*Try it*.
Below are entries. Reproduce exactly the lines between the line holding "Close Scope Q_scope." and the line holding "(** Exceptions: [TypeError]", inclusive, and only those.

*Working data*.

--- --- ---

(** * The Island of the programs database (programs-database/island.ts)

    A shallow embedding of the class [Island]: registration of programs into
    clusters keyed by signature, the temperature schedule, prompt sampling
    and prompt assembly.

    JavaScript objects live in an explicit heap and are referred to by
    location, because the behaviour of the class depends on object identity:
    a [Map] compares array keys by reference, and [generatePrompt] mutates
    the objects it is handed.  Numbers that hold scores are modelled as exact
    rationals; the counter [numPrograms], the period and [functionsPerPrompt]
    hold integers.  NaN is modelled where the class can produce it. *)

From Stdlib Require Import QArith Qround ZArith Lia Lqa Sorted.
From stdpp Require Import base list strings pretty sorting.

Close Scope Q_scope.
Close Scope Z_scope.
Open Scope nat_scope.

(** ** Values and objects *)

(** A reference to a heap object. *)
Abbreviation loc := nat (only parsing).

(** A JavaScript [number] that may be NaN; [None] is NaN. *)
Definition number := option Q.

(** Exceptions: [TypeError] is raised by the runtime (here: writing a
    property of [undefined]); [Error] is what a [throw new Error(msg)]
    statement of the program raises. *)
Inductive exn :=
  | TypeError (what : string)
  | Error (message : string).

Inductive completion (A : Type) :=
  | Normal (a : A)
  | Throw (e : exn).
Arguments Normal {A} a.
Arguments Throw {A} e.

(** The function representation (code-manipulation/function.ts is outside
    the sources; these are the three mutable fields the class writes). *)
Record Function := mkFunction {
  name : string;
  docString : string;
  body : string
}.

(** The program representation: context code and the replaceable list of
    contained functions, held by reference (an array slot holds a reference
    or [undefined]). *)
Record Program := mkProgram {
  preface : string;
  functions : list (option loc)
}.

(** [ScoresPerTest]: an object from test identifier to score;
    [Object.values] lists the values in property order. *)
Definition ScoresPerTest := list (string * Q).

Definition Object_values (scoresPerTest : ScoresPerTest) : list Q :=
  map snd scoresPerTest.

(** [Signature = number[]]: an array object, so a value of this type is a
    reference to the array. *)
Abbreviation Signature := loc (only parsing).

--- --- ---

*Result below*.
Close Scope Q_scope.
Close Scope Z_scope.
Open Scope nat_scope.

(** ** Values and objects *)

(** A reference to a heap object. *)
Abbreviation loc := nat (only parsing).

(** A JavaScript [number] that may be NaN; [None] is NaN. *)
Definition number := option Q.

(** Exceptions: [TypeError] is raised by the runtime (here: writing a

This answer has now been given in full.